Roasted Potato Deliciousness
The other day I had the best roasted potatoes I had ever had, in an effort to find an ethical meal (see my last blog post). They weren’t anything special or unusual, but I had never made them before and it was mostly a guess on what to do and mixing things I had available. I thought I’d share what I did, because it definitely worked out.
-Organic Yukon Gold potatoes
-Organic yellow onions
-Organic garlic
-Chervil
-Chopped chives
-Olive oil
Peel and chop the potatoes and onions and garlic. Coat with olive oil in a bowl and toss; add chevril and chives to taste. Spread on a baking sheet, and bake at 400* for about half an hour. And then top with parmesan, if you want. So good.
I used dried chervil. I had never used it before, really, but at work we were having an herb sale and I bought a bottle. Someone told be it was similar to onion, but looking into it it appears more similar to parsley. I’m not sure if I tasted it or not, though, since I’m not totally sure of what it tastes like. It seems like more of a complementary herb than one you add specifically to flavor.
I absolutely love roasted veggies; they’re a staple of my winter diet. I’ve never cooked with chervil, though. Did you use fresh chervil, Jane?
Just last night I made our favorite roasted veggie: asparagus. Works best if the spears are thicker than a pencil. Toss with a little olive oil, spread on a baking sheet, salt, and cook at 400 for 15 minutes. Sometimes I’ll add some slivered almonds for the last 5 minutes.

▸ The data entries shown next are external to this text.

(* ===== verification/ScanRelease.v ===== *)
(** * scan(SCAN_ACTION_RELEASE): releasing a byte range

    [release()] drops the chunks that lie in the range and are safe to release,
    trims the safe chunks that stick out on one side, and leaves everything
    else alone.  [after_release] is the chunkmap it is supposed to leave; the
    loop is proved to compute it, with the bytes it reports. *)
From S2P Require Import Prelude CacheState Membuf MembufSpec ChunkMap FileCache CacheInv CacheOps.

(** The chunk's data may be dropped. *)
Definition chunk_safe (s : cache) (c : bytes_chunk) : bool :=
  match membufs s !! bc_alloc_buffer c with Some mb => safe_mb mb | None => false end.

Section reference.
Context (s0 : cache) (offset e : Z).

(** The chunk lies in [offset, e) and is dropped. *)
Definition drops (p : Z * bytes_chunk) : bool :=
  chunk_safe s0 p.2 && (offset <=? bc_offset p.2) && (bc_end p.2 <=? e).

(** The chunk sticks out on the left only: its tail is cut off. *)
Definition cut_tail (c : bytes_chunk) : bool :=
  chunk_safe s0 c && (bc_offset c <? offset) && (offset <? bc_end c) && (bc_end c <=? e).

(** The chunk sticks out on the right only: its head is cut off. *)
Definition cut_head (c : bytes_chunk) : bool :=
  chunk_safe s0 c && (offset <=? bc_offset c) && (bc_offset c <? e) && (e <? bc_end c).

Definition trims (p : Z * bytes_chunk) : Z * bytes_chunk :=
  let c := p.2 in
  if cut_tail c then (p.1, cut c (bc_offset c) offset)
  else if cut_head c then
    (e, Chunk (bc_alloc_buffer c) e (bc_end c - e) (bc_buffer_offset c + (e - bc_offset c)) 0 0 true false)
  else p.

Definition after_release (m : cmap) : cmap := trims <$> filter (λ p, drops p = false) m.

(** ** Deletion of the collected chunks *)

Lemma dropped_not_trimmed p : drops p = true → trims p = p.
Proof.
  unfold drops, trims, cut_tail, cut_head. rewrite !andb_true_iff, Z.leb_le, Z.leb_le.
  intros [[-> ?] ?]. simpl.
  rewrite (proj2 (Z.ltb_ge (bc_offset p.2) offset)) by lia. simpl.
  rewrite (proj2 (Z.ltb_ge e (bc_end p.2))) by lia. by rewrite !andb_false_r.
Qed.
End reference.

Lemma pu_in_filter s' A fp B p {P : Z * bytes_chunk → Prop} `{!∀ x, Decision (P x)} :
  chunkmap s' = A ++ filter P fp ++ B → p ∈ chunkmap s' → p ∈ A ++ fp ++ B.
Proof.
  intros ->. rewrite !elem_of_app. intros [?|[[_ ?]%list_elem_of_filter|?]]; tauto.
Qed.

If the asparagus is thin, you can try reducing the time to 10 minutes but the results may not be the best.
Butternut squash is another favorite prepared this way: roast at 400 for maybe 30 minutes, or longer if your chunks are bigger.
Sounds good! I don’t like cauliflower, but I might be willing to try your recipe.
The basic formula of vegetable + olive oil + spice all roasted at high heat is hugely successful. One of the favorites in my house is cauliflower with some sort of root vegetable (carrots, sweet potatoes and parsnips all work great), and a head of garlic tossed in olive oil with kosher salt and black pepper. Roast at 450 for 20 min then stir them around a little and continue roasting for another 10-15 min.
This produces cauliflower you can feed to people who claim not to like cauliflower.